### [Brief]
Nothing in the data may be altered; the answer is a verbatim copy of it.

### [Raw data]
· · · · · · ·
(** With staging, the call on the store is the call on values: whether or
    not [in_addr] is [this_addr], the source is read as it was when the call
    began, and only the object at [this_addr] changes. *)
Lemma DeduplicateValues_at_staged (st : Store) this_addr in_addr off
    this in_att :
  st !! this_addr = Some this →
  st !! in_addr = Some in_att →
  DeduplicateValues_at st this_addr in_addr off
  = '(r, this') ← DeduplicateValues this in_att off;
    Done (r, <[this_addr := this']> st).
Proof.
  intros Hthis Hin. unfold DeduplicateValues_at, DeduplicateValues, load.
  rewrite Hthis, Hin. cbn.
  destruct (dedup_rejects this in_att); cbn.
  { by rewrite insert_id. }
  pose proof (is_fresh (dom st)) as Hfresh.
  apply not_elem_of_dom in Hfresh.
  rewrite (dedup_loop_at_staged _ _ _ _ _ _ in_att this);
    [|congruence|rewrite lookup_insert_ne; [done|congruence]
     |by rewrite lookup_insert_eq].
  change (cursor_state cursor_init this) with (dedup_init this).
  destruct (dedup_loop in_att off _ (dedup_init this)) as [s| |]; cbn;
    [|done..].
  rewrite insert_insert_eq, lookup_insert_eq. cbn.
  by rewrite delete_insert_id.
Qed.


(** *** Deduplication: the loop *)

(** The loop reads every content and absorbs them in order. *)
Lemma dedup_loop_split in_att off points s s' :
  dedup_loop in_att off points s = Done s' →
  ∃ contents, read_all in_att off points = Done contents
    ∧ absorb_all contents s = Done s'.
Proof.
  revert s. induction points as [|q points IH]; intros s; cbn.
  - intros [= ->]. by exists [].
  - unfold dedup_step.
    destruct (read_source in_att off q) as [content| |]; cbn; [|done..].
    destruct (dedup_absorb s content) as [s1| |] eqn:Habs; cbn; [|done..].
    intros Hloop. destruct (IH _ Hloop) as (contents & -> & Hall).
    exists (content :: contents). cbn. by rewrite Habs.
Qed.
· · · · · · ·
### [Solution below]
(** With staging, the call on the store is the call on values: whether or
    not [in_addr] is [this_addr], the source is read as it was when the call
    began, and only the object at [this_addr] changes. *)
Lemma DeduplicateValues_at_staged (st : Store) this_addr in_addr off
    this in_att :
  st !! this_addr = Some this →
  st !! in_addr = Some in_att →
  DeduplicateValues_at st this_addr in_addr off
  = '(r, this') ← DeduplicateValues this in_att off;
    Done (r, <[this_addr := this']> st).
Proof.
  intros Hthis Hin. unfold DeduplicateValues_at, DeduplicateValues, load.
  rewrite Hthis, Hin. cbn.
  destruct (dedup_rejects this in_att); cbn.
  { by rewrite insert_id. }
  pose proof (is_fresh (dom st)) as Hfresh.
  apply not_elem_of_dom in Hfresh.
  rewrite (dedup_loop_at_staged _ _ _ _ _ _ in_att this);
    [|congruence|rewrite lookup_insert_ne; [done|congruence]
     |by rewrite lookup_insert_eq].
  change (cursor_state cursor_init this) with (dedup_init this).
  destruct (dedup_loop in_att off _ (dedup_init this)) as [s| |]; cbn;
    [|done..].
  rewrite insert_insert_eq, lookup_insert_eq. cbn.
  by rewrite delete_insert_id.
Qed.


(** *** Deduplication: the loop *)

(** The loop reads every content and absorbs them in order. *)
Lemma dedup_loop_split in_att off points s s' :
  dedup_loop in_att off points s = Done s' →
  ∃ contents, read_all in_att off points = Done contents
    ∧ absorb_all contents s = Done s'.
Proof.
  revert s. induction points as [|q points IH]; intros s; cbn.
  - intros [= ->]. by exists [].
  - unfold dedup_step.
    destruct (read_source in_att off q) as [content| |]; cbn; [|done..].
    destruct (dedup_absorb s content) as [s1| |] eqn:Habs; cbn; [|done..].
    intros Hloop. destruct (IH _ Hloop) as (contents & -> & Hall).
    exists (content :: contents). cbn. by rewrite Habs.
Qed.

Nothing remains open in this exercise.